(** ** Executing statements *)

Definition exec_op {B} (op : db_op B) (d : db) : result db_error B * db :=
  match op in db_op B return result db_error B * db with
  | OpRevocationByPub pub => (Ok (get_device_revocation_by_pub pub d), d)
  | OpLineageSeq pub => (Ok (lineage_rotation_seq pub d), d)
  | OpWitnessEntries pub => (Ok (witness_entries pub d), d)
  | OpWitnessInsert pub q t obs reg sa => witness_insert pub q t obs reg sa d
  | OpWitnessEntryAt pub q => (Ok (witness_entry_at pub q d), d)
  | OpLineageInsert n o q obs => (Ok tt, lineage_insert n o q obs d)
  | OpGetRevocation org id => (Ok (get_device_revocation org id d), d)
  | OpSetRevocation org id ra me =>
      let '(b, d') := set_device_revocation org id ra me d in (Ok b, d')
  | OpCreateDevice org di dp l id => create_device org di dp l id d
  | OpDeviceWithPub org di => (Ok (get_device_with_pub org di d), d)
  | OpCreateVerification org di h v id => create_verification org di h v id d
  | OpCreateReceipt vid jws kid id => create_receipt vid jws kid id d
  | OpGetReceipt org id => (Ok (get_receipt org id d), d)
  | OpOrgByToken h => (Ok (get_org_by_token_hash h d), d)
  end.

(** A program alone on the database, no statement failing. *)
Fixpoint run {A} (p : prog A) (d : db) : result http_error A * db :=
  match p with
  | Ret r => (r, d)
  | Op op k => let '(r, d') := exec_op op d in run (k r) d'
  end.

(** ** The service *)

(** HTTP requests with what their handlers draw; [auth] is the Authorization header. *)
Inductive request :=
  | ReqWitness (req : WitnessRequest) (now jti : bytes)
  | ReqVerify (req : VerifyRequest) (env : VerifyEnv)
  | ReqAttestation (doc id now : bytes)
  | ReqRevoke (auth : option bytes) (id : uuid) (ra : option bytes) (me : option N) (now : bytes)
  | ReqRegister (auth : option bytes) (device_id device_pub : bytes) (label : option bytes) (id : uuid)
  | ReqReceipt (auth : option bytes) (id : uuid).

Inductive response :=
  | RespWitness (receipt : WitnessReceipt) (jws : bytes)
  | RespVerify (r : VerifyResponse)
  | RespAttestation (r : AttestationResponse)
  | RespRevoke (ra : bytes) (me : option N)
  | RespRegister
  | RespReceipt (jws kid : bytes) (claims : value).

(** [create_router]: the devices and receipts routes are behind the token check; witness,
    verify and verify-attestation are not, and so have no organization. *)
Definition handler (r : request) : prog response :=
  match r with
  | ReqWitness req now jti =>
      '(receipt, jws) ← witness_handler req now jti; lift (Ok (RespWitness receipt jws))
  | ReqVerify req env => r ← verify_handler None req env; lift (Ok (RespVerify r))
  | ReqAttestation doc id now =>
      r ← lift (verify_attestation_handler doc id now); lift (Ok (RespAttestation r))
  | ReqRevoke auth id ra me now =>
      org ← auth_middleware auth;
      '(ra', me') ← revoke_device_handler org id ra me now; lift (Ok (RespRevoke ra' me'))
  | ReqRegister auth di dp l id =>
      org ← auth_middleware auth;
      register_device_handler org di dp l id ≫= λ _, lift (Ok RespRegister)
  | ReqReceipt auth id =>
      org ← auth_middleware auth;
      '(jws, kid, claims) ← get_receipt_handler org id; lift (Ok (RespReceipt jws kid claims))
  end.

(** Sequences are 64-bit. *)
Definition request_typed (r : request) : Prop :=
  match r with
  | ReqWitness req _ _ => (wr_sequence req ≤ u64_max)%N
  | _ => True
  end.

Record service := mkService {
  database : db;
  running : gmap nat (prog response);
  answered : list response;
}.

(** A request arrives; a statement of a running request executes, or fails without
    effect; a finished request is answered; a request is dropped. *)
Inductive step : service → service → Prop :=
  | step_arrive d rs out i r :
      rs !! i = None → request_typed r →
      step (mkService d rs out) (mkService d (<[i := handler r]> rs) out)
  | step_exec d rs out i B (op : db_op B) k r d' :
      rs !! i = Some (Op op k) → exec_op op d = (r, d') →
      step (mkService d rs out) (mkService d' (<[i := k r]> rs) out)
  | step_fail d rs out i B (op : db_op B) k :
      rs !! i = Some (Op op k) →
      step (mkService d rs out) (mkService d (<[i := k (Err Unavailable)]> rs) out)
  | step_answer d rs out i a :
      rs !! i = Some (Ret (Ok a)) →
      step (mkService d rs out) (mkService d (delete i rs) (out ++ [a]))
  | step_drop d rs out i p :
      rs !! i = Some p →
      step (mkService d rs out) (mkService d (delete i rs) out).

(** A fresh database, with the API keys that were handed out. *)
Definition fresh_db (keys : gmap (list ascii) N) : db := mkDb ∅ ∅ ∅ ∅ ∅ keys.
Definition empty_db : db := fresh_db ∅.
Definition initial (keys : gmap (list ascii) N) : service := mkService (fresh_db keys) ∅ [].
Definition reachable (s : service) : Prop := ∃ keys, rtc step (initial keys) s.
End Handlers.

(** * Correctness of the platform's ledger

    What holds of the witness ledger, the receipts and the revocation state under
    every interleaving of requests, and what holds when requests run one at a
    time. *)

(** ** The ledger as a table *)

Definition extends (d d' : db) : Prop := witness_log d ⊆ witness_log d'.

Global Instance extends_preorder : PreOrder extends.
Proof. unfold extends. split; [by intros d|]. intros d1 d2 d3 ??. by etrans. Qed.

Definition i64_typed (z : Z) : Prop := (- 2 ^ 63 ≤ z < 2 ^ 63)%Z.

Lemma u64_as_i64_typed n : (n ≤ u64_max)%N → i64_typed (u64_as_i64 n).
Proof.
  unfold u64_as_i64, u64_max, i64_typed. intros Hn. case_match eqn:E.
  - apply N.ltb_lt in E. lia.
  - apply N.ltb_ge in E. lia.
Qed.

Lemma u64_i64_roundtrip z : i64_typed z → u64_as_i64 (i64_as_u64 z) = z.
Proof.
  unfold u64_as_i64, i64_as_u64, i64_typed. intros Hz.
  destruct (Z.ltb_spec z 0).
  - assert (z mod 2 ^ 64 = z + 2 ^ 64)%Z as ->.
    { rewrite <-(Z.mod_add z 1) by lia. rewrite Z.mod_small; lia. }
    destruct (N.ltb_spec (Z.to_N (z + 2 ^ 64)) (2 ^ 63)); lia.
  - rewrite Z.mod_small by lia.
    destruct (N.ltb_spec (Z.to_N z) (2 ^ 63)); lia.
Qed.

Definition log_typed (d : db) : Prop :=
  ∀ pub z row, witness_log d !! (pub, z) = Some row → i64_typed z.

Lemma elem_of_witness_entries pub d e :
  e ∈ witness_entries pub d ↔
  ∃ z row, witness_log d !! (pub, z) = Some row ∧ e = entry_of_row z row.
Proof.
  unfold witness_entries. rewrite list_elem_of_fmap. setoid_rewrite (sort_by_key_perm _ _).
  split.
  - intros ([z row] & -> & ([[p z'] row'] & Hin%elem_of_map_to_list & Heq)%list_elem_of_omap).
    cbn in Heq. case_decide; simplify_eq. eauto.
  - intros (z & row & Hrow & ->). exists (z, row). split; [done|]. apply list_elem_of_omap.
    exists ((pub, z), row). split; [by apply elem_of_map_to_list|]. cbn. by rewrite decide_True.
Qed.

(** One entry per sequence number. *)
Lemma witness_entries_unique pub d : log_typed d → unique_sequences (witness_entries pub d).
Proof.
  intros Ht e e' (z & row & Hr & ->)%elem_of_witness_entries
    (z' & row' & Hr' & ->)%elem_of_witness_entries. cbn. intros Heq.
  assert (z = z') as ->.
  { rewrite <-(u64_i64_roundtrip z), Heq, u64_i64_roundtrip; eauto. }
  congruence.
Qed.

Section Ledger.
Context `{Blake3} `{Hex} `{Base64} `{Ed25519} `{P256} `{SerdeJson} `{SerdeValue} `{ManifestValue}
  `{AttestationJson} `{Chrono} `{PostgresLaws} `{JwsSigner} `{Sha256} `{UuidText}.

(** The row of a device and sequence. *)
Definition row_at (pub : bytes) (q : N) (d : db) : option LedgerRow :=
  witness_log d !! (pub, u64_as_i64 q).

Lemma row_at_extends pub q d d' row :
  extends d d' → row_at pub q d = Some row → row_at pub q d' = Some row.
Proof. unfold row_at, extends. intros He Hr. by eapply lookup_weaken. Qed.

Problem description | Of all the entries above, retype exactly the lines from the line with "id ra me =>" to the line with "jws kid id d", both included, and no others.

Solved exercise |
  | OpSetRevocation org id ra me =>
      let '(b, d') := set_device_revocation org id ra me d in (Ok b, d')
  | OpCreateDevice org di dp l id => create_device org di dp l id d
  | OpDeviceWithPub org di => (Ok (get_device_with_pub org di d), d)
  | OpCreateVerification org di h v id => create_verification org di h v id d
  | OpCreateReceipt vid jws kid id => create_receipt vid jws kid id d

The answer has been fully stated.